History

Image credit: Gary Nored


CCW’s Roots:

Communities for Clean Water (CCW) was formally organized in 2006 after several community organizations joined forces to address water contamination at LANL. As of January 2015 CCW Council members include Amigos Bravos, Concerned Citizens for Nuclear Safety (CCNS), Honor Our Pueblo Existence (HOPE), the New Mexico Acequia Association, Partnership for Earth Spirituality and Tewa Women United. CCW brings together these separate organizations in order to have a collective and powerful impact on protecting and restoring water quality downstream and downwind from Los Alamos National Laboratory (LANL).

While many of these organizations had worked independently and together on water contamination issues prior to 2006, (see CCW’s Roots, below) the need to strengthen this work became very clear after the catastrophic 47,000-acre Cerro Grande fire that burned on and around Los Alamos National Laboratory (LANL) site in 2000, increasing the release of toxic materials from the site into the Río Grande watershed. The Las Conchas Fire of 2011, which burned 156,000 acres adjacent to LANL, further increased urgency and concern about stormwater runoff and the release of water contaminants into the Rio Grande watershed.

Following the Cerro Grande Fire in 2000, CCNS organized a one-day conference attended by over 450 people called, “Fire, Water and the Aftermath: The Cerro Grande Fire and its Effect on the Rio Grande/Rio Bravo Watershed.” Soon afterward, the Rio Grande Watershed Initiative (RGWI) was created to investigate, through independent technical means, the effects that LANL operations were having on the water quality of the Rio Grande.

In the next few years, evidence began building that toxic contaminants from LANL were escaping from the Laboratory’s boundaries. In October 2002 CCNS discovered a new Rio Grande spring that the New Mexico Environment Department (NMED) subsequently found that was contaminated with uranium, nitrate, gross alpha radiation and radioactive tritium at the same levels as a LANL test well located about four miles to the northwest, indicating a groundwater connection between the two.

Also in 2002, CCNS released Early Warning: A Radioactive Rio Grande, a report by technical collaborators, The Radio Activist Campaign (TRAC). Based on the samples collected by TRAC, low levels of radioactive cesium-137 were found in a spring that feeds the Rio Grande. The finding prompted the NMED to develop a new experimental method for sampling very low levels of cesium in surface water.

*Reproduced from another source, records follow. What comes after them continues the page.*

Lemma adjacent_nodes {A : Type} (edges : list (A * A)) a b :
  adjacent edges a b -> In a (nodes_of edges) /\ In b (nodes_of edges).
Proof.
  unfold adjacent, nodes_of. intros [H|H]; split; apply in_app_iff.
  - left. apply in_map_iff. now exists (a, b).
  - right. apply in_map_iff. now exists (a, b).
  - right. apply in_map_iff. now exists (b, a).
  - left. apply in_map_iff. now exists (b, a).
Qed.

Lemma in_nodes_of {A : Type} (edges : list (A * A)) n :
  In n (nodes_of edges) <-> exists m, adjacent edges n m.
Proof.
  unfold nodes_of, adjacent. rewrite in_app_iff, !in_map_iff. split.
  - intros [[[a b] [E H]]|[[a b] [E H]]]; simpl in E; subst.
    + exists b. now left.
    + exists a. now right.
  - intros [m [H|H]].
    + left. now exists (n, m).
    + right. now exists (m, n).
Qed.

Lemma connected_trans {A : Type} (edges : list (A * A)) a b c :
  connected edges a b -> connected edges b c -> connected edges a c.
Proof.
  induction 1 as [|a b' b Hadj _ IH]; [trivial|].
  intros Hbc. eapply connected_step; eauto.
Qed.

Lemma connected_adjacent {A : Type} (edges : list (A * A)) a b : adjacent edges a b -> connected edges a b.
Proof. intros H. eapply connected_step; [exact H|apply connected_refl]. Qed.

Lemma connected_sym {A : Type} (edges : list (A * A)) a b : connected edges a b -> connected edges b a.
Proof.
  induction 1 as [|a b' b Hadj _ IH]; [apply connected_refl|].
  eapply connected_trans; [exact IH|].
  apply connected_adjacent. now apply adjacent_sym.
Qed.

Lemma connected_node {A : Type} (edges : list (A * A)) a b :
  connected edges a b -> In a (nodes_of edges) -> In b (nodes_of edges).
Proof.
  induction 1 as [|a b' b Hadj _ IH]; [trivial|].
  intros _. apply IH. now apply (adjacent_nodes edges a b').
Qed.

Lemma within_connected {A : Type} (edges : list (A * A)) d a b : within edges d a b -> connected edges a b.
Proof.
  induction 1; [apply connected_refl|eapply connected_step; eauto].
Qed.

Lemma connected_within {A : Type} (edges : list (A * A)) a b :
  connected edges a b -> exists d, within edges d a b.
Proof.
  induction 1 as [|a b' b Hadj _ [d IH]].
  - exists 0. apply within_refl.
  - exists (S d). eapply within_step; eauto.
Qed.

End Graph.

(* ================================================================== *)
(** ** One round of propagation *)

Module Round.
Import Rel RelFacts.

Section OneRound.
Variable edges : Edges.
Variable L : Labels.

Lemma in_equivalences cl cr :
  In (cl, cr) (_get_component_equivalences edges L) <->
  exists a b, In (a, b) edges /\ In (a, cl) L /\ In (b, cr) L.
Proof.
  unfold _get_component_equivalences. rewrite in_distinct, in_map_iff. split.
  - intros [[[b cl'] [b' cr']] [E H]]. simpl in E. inversion E; subst; clear E.
    apply in_inner_join in H as (H1 & H2 & H3). simpl in H3.
    apply N.eqb_eq in H3. unfold record_id in H3. simpl in H3. subst b'.
    apply in_map_iff in H1 as [[[a b0] [a' cl0]] [E H1]].
    simpl in E. inversion E; subst; clear E.
    apply in_inner_join in H1 as (H4 & H5 & H6). simpl in H6.
    apply N.eqb_eq in H6. unfold record_id in H6. simpl in H6. subst a'.
    exists a, b. auto.
  - intros (a & b & Hab & Ha & Hb).
    exists ((b, cl), (b, cr)). split; [reflexivity|].
    apply in_inner_join. repeat split; [|assumption|simpl; apply N.eqb_refl].
    apply in_map_iff. exists ((a, b), (a, cl)). split; [reflexivity|].
    apply in_inner_join. repeat split; [assumption..|simpl; apply N.eqb_refl].
Qed.

Lemma in_update_map c v :
  In (c, v) (_get_component_update_map (_get_component_equivalences edges L)) <->
  candidate edges L c v /\ forall w, candidate edges L c w -> (v <= w)%N.
Proof.
  unfold _get_component_update_map.
  set (eqs := _get_component_equivalences edges L).
  assert (Htog : forall w,
    In (c, w) (union_distinct
                 (map (fun p => (fst p, N.min (fst p) (snd p))) eqs)
                 (map (fun p => (snd p, N.min (fst p) (snd p))) eqs)) <->
    candidate edges L c w).
  { intros w. rewrite in_union_distinct, !in_map_iff. unfold candidate. split.
    - intros [[[cl cr] [E H]]|[[cl cr] [E H]]]; simpl in E;
        injection E as E1 E2;
        apply in_equivalences in H as (a & b & Hab & Ha & Hb);
        exists a, b, cl, cr; rewrite <- E1, <- E2; auto 10.
    - intros (a & b & cl & cr & Hab & Ha & Hb & Hc & Hw). subst w.
      assert (H : In (cl, cr) eqs) by (apply in_equivalences; eauto).
      destruct Hc as [Hc|Hc]; rewrite Hc; [left|right]; exists (cl, cr); auto. }
  rewrite in_group_by_min. rewrite Htog. split.
  - intros [H1 H2]. split; [assumption|]. intros w Hw. apply H2. now apply Htog.
  - intros [H1 H2]. split; [assumption|]. intros w Hw. apply H2. now apply Htog.
Qed.

Lemma NoDup_update_map :
  NoDup (map fst (_get_component_update_map
                    (_get_component_equivalences edges L))).
Proof. unfold _get_component_update_map. apply NoDup_group_by_min. Qed.

Lemma new_label_spec c v :
  new_label edges L c = Some v <->
  candidate edges L c v /\ forall w, candidate edges L c w -> (v <= w)%N.
Proof.
  unfold new_label. rewrite find_key_in by apply NoDup_update_map.
  apply in_update_map.
Qed.

(** The left join finds at most one row of the update map per node, so a
    round relabels the rows one by one. *)
Lemma _updated_labels_rows :
  _updated_labels L edges = map (fun r => (fst r, new_label edges L (snd r))) L.
Proof.
  unfold _updated_labels, new_label, record_id, component.
  rewrite left_join_unique_key by apply NoDup_update_map.
  rewrite map_map. apply map_ext. intros r. reflexivity.
Qed.

Lemma _updated_labels_length :
  length (_updated_labels L edges) = length L.
Proof. rewrite _updated_labels_rows. apply length_map. Qed.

Two years later, an investigative report by technical expert George Rice entitled, “New Mexico’s Right to Know: The Potential for Groundwater Contaminants from LANL to Reach the Rio Grande” clearly confirmed that it is possible for groundwater to have transported contaminants from LANL to the Rio Grande during the 61 years that LANL had existed, and that contaminants from LANL had reached the Rio Grande. Rice also found that such transport could occur from surface water to groundwater in a decade or less.

In that same year (2004) under the umbrella of New Mexicans for Sustainable Energy & Effective Stewardship (NM SEES) – a project of the New Mexico Community Foundation – three working groups were formed: The Sandia Working Group to monitor pollution issues at the Sandia National Laboratory, The WIPP Working Group to monitor waste disposal activities at the Waste Isolation Pilot Plant, and the LANL Working Group, to monitor nuclear weapons and pollution issues at LANL. Initially the LANL Working Group included Amigos Bravos, CCNS, the Embudo Valley Environmental Monitoring Group, and Honor Our Pueblo Existence (H.O.P.E.) The LANL Working Group established “LANL Water Watch,” and the important work of monitoring LANL’s own pollution monitoring efforts continued, finding numerous problems, among which was inaccurate information as a result of faulty sample collections. For example, in one instance where a spring had poison oak growing near it, LANL personnel avoided collecting at the source, citing the hazard of contact with poison oak, when they could easily have clipped the plant back with their clippers and /or worn the long-sleeved shirts that were in their packs for that very purpose. Instead, they collected downstream, where they had to know the sample would be diluted. It was clear that LANL monitoring and sampling had to be followed closely.

From 2004 to 2006, Amigos Bravos and CCNS undertook an analysis of surface water contamination at LANL and published a report entitled Historic and Current Discharges from Los Alamos National Laboratory: Analysis and Recommendations.

In this same two-year period, these organizations undertook an 18-month planning process to create protocols for working together as a coordinated network that respected cultural differences and organizational integrity, and the group’s name was changed to Communities for Clean Water (CCW) Simultaneously, hundreds of signatures were gathered in the many communities for CCW’s Shared Values Statement, and information was collected for filing a Clean Water Act 60-Day Notice of Appeal Intent to Sue, and to push the Environmental Protection Agency (EPA) to issue an individual stormwater permit for LANL.